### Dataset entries
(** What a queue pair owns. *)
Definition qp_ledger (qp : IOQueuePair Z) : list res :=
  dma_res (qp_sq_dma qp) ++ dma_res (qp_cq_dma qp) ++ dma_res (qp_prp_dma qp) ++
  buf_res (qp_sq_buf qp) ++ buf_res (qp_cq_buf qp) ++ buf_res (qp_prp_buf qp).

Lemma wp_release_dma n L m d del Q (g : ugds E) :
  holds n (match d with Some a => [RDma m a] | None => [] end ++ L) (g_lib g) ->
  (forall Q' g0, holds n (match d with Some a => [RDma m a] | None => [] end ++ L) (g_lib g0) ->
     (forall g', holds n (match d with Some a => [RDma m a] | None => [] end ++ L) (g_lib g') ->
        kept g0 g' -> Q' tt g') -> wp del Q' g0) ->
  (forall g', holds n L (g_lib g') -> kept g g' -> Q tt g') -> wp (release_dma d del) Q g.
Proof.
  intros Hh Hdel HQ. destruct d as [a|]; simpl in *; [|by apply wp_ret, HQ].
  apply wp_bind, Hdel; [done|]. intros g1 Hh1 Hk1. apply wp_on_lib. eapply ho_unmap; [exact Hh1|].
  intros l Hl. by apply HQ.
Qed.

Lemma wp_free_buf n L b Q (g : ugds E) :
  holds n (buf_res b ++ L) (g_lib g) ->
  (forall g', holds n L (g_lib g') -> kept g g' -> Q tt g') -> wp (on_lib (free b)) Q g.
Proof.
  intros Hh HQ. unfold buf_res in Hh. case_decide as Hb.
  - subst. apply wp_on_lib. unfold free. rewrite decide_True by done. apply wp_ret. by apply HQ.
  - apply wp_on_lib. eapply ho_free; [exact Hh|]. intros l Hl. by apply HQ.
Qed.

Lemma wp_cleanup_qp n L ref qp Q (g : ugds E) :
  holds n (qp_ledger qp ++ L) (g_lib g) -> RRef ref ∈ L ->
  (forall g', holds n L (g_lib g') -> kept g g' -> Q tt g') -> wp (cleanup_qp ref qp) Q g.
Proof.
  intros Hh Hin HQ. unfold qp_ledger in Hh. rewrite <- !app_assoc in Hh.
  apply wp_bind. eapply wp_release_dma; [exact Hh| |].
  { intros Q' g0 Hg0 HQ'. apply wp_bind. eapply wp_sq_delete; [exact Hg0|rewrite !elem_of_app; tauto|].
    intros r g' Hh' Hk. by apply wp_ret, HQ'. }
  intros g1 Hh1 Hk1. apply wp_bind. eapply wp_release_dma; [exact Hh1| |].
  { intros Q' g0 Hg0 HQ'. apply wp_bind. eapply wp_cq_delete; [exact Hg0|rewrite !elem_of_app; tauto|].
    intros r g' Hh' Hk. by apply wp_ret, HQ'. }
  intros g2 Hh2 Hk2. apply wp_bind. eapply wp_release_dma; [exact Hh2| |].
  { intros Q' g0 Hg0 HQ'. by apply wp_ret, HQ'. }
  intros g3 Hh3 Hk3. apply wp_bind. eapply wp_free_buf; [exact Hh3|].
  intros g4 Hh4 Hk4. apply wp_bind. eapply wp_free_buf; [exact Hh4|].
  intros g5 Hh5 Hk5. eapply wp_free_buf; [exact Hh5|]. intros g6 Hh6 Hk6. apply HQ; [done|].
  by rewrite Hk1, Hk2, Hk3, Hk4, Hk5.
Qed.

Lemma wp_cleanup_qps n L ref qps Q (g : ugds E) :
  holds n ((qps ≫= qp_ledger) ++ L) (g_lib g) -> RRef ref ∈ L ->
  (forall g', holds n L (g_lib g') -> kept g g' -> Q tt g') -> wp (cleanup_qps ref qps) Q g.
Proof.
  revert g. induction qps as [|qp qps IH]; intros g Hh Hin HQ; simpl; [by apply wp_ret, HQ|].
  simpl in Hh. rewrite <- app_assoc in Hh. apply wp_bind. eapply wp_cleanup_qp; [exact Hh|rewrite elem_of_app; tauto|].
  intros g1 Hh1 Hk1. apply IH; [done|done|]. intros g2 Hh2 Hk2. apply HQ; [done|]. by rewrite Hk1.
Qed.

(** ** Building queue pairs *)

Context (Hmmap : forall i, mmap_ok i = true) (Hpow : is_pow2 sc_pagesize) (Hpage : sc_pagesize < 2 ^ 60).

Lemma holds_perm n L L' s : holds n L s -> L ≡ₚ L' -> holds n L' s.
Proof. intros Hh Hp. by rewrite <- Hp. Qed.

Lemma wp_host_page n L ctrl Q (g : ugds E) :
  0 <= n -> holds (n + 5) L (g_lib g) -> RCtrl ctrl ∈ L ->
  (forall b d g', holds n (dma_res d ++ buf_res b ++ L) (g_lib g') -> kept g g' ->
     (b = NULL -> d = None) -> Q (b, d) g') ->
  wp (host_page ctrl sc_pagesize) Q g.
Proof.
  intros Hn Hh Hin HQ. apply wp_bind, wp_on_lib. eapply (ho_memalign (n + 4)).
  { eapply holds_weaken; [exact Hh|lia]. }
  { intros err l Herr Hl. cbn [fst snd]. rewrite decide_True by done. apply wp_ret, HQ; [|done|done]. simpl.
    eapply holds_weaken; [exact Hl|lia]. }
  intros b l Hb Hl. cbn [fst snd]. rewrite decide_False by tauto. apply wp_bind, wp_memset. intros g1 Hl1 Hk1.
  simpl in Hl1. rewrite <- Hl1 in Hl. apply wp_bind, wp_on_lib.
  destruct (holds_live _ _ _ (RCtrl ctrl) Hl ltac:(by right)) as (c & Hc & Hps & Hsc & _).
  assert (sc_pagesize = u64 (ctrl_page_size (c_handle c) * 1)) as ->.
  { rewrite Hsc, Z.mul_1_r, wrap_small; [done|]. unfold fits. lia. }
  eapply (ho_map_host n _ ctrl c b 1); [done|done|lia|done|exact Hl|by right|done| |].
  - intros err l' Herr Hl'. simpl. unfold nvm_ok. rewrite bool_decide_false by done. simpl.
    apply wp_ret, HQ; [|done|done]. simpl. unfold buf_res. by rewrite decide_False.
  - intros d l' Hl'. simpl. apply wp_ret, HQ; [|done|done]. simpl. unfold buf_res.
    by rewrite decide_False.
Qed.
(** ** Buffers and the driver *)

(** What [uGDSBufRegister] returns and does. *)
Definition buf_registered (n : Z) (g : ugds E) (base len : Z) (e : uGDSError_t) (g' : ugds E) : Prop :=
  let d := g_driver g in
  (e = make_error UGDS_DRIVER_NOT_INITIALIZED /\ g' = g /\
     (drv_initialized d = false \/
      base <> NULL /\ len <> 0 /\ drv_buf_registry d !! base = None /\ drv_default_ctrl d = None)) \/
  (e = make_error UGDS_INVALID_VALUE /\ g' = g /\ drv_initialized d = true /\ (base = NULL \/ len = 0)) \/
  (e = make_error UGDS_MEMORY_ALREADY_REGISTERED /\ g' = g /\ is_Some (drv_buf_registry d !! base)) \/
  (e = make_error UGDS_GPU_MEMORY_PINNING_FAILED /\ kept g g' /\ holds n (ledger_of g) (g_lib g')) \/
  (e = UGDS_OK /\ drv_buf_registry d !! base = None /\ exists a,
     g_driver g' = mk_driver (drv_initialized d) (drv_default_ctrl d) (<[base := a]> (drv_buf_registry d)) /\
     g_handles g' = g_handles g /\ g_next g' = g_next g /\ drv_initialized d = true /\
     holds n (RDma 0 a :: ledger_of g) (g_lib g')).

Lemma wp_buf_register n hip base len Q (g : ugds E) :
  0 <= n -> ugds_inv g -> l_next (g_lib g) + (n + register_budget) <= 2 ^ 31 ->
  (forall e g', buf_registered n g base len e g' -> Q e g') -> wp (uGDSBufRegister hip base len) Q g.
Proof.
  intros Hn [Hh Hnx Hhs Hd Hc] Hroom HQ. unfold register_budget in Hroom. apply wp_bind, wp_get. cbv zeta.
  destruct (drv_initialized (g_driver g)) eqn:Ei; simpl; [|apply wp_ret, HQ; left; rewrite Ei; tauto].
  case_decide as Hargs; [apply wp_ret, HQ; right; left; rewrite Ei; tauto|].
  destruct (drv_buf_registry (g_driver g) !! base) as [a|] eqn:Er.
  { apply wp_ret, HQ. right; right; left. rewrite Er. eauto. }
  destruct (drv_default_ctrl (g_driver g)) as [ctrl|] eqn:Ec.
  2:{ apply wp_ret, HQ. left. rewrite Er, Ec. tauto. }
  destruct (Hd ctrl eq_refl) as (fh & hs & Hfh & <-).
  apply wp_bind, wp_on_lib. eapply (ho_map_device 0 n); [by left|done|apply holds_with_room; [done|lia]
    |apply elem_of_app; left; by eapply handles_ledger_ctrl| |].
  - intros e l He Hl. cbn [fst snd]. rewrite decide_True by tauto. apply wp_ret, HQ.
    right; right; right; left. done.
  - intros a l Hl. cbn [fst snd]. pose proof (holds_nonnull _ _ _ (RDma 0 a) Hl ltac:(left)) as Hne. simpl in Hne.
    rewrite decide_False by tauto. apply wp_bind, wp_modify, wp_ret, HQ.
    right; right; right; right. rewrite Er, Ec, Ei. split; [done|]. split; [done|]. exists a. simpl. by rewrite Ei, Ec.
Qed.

### Task requirements
Copy out only the lines running from the beginning of the data to the line with "end ++ L) (g_lib g) ->", both ends included.

### Exercise answer
(** What a queue pair owns. *)
Definition qp_ledger (qp : IOQueuePair Z) : list res :=
  dma_res (qp_sq_dma qp) ++ dma_res (qp_cq_dma qp) ++ dma_res (qp_prp_dma qp) ++
  buf_res (qp_sq_buf qp) ++ buf_res (qp_cq_buf qp) ++ buf_res (qp_prp_buf qp).

Lemma wp_release_dma n L m d del Q (g : ugds E) :
  holds n (match d with Some a => [RDma m a] | None => [] end ++ L) (g_lib g) ->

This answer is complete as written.